## Problem
For the records below, tally the lines that include the word "Hitems" and give only the tally.

### Data provided

Lemma cart_line_quantity_within_stock_witness :
  (update_cart_item db_cart_C (post_as alice "s1") 1 (Some (Some 2))).2
  = UpdOk 500 500 2
  ∧ CartItem.mk 1 "s1" 3 2
    ∈ cart_items (update_cart_item db_cart_C (post_as alice "s1") 1 (Some (Some 2))).1
  ∧ (update_cart_item db_cart_C (post_as alice "s1") 1 (Some (Some 0))).2 = UpdRemoved
  ∧ cart_items (add_to_cart db_cart_empty (post_as alice "s1")
                            (Some (mkAddBody (Some 3) (Some 2)))).1
    = [CartItem.mk 1 "s1" 3 2]
  ∧ CartItem.mk 1 "s1" 3 3
    ∈ cart_items (add_to_cart db_cart_C (post_as alice "s1")
                              (Some (mkAddBody (Some 3) (Some 3)))).1
  ∧ (add_to_cart db_cart_empty (post_as alice "s1")
                 (Some (mkAddBody (Some 3) (Some (-1))))).2 = AddException
  ∧ cart_items (add_to_cart db_cart_empty (post_as alice "s1")
                            (Some (mkAddBody (Some 3) (Some (-1))))).1 = [].
Proof.
  destruct (cart_line_quantity_within_stock db_cart_C (post_as alice "s1") alice
              eq_refl eq_refl eq_refl) as [Hadd_C Hupdate].
  destruct (cart_line_quantity_within_stock db_cart_empty (post_as alice "s1") alice
              eq_refl eq_refl eq_refl) as [Hadd _].
  assert (Hpos : 0 < 3) by lia.
  split; [reflexivity|]. split; [|split; [|split; [|split; [|split]]]].
  - destruct (Hupdate 1 (CartItem.mk 1 "s1" 3 1) (Some 2) eq_refl) as [_ Hpositive].
    destruct (Hpositive product_C eq_refl eq_refl) as [_ Hsave].
    assert (Hle : 2 ≤ 3) by lia.
    destruct (Hsave Hle) as (_ & Hline & _).
    exact Hline.
  - destruct (Hupdate 1 (CartItem.mk 1 "s1" 3 1) (Some 0) eq_refl) as [Hdelete _].
    assert (Hle : 0 ≤ 0) by lia.
    destruct (Hdelete Hle) as [Hr _].
    exact (f_equal snd Hr).
  - destruct (Hadd (mkAddBody (Some 3) (Some 2)) 3 product_C eq_refl eq_refl eq_refl)
      as (_ & Hnew & _ & _).
    assert (Hnat : 0 ≤ 2) by lia. assert (Hle : 2 ≤ 3) by lia.
    destruct (Hnew Hpos Hnat Hle eq_refl) as (Hitems & _).
    exact Hitems.
  - destruct (Hadd_C (mkAddBody (Some 3) (Some 3)) 3 product_C eq_refl eq_refl eq_refl)
      as (_ & _ & Hmore & _).
    assert (Hle : 3 ≤ 3) by lia. assert (Hnat : 0 ≤ 1 + 3) by lia.
    destruct (Hmore Hpos Hle (CartItem.mk 1 "s1" 3 1) eq_refl Hnat) as (_ & Hline & _).
    exact Hline.
  - destruct (Hadd (mkAddBody (Some 3) (Some (-1))) 3 product_C eq_refl eq_refl eq_refl)
      as (_ & _ & _ & Hrefused).
    assert (Hneg : -1 < 0) by lia.
    destruct (Hrefused Hpos (or_introl (conj eq_refl Hneg))) as [Hr _].
    exact (f_equal snd Hr).
  - destruct (Hadd (mkAddBody (Some 3) (Some (-1))) 3 product_C eq_refl eq_refl eq_refl)
      as (_ & _ & _ & Hrefused).
    assert (Hneg : -1 < 0) by lia.
    destruct (Hrefused Hpos (or_introl (conj eq_refl Hneg))) as [_ Hitems].
    exact Hitems.
Defined.
(** The same for the specification's lookup, over the entries whose prefix
    is a prefix of the name. *)
Definition longestMatchingSoFar (name : Name) (rpt : list RegisteredPrefix) (k : nat)
    (best : option (nat * RegisteredPrefix)) : Prop :=
  match best with
  | None =>
      forall j e, (j < k)%nat -> rpt !! j = Some e -> ndn_Name_match (prefix_ e) name = false
  | Some (i, l) =>
      (i < k)%nat /\ rpt !! i = Some l /\ ndn_Name_match (prefix_ l) name = true /\
      (forall j e, (j < k)%nat -> rpt !! j = Some e -> ndn_Name_match (prefix_ e) name = true ->
         (Name_size (prefix_ e) <= Name_size (prefix_ l))%nat) /\
      (forall j e, (j < i)%nat -> rpt !! j = Some e -> ndn_Name_match (prefix_ e) name = true ->
         (Name_size (prefix_ e) < Name_size (prefix_ l))%nat)
  end.

Definition longestMatching (name : Name) (rpt : list RegisteredPrefix)
    (found : option (nat * RegisteredPrefix)) : Prop :=
  match found with
  | None => Forall (fun e => ndn_Name_match (prefix_ e) name = false) rpt
  | Some (i, l) =>
      rpt !! i = Some l /\ ndn_Name_match (prefix_ l) name = true /\
      (forall j e, rpt !! j = Some e -> ndn_Name_match (prefix_ e) name = true ->
         (Name_size (prefix_ e) <= Name_size (prefix_ l))%nat) /\
      (forall j e, (j < i)%nat -> rpt !! j = Some e -> ndn_Name_match (prefix_ e) name = true ->
         (Name_size (prefix_ e) < Name_size (prefix_ l))%nat)
  end.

######

## Reply to the task
4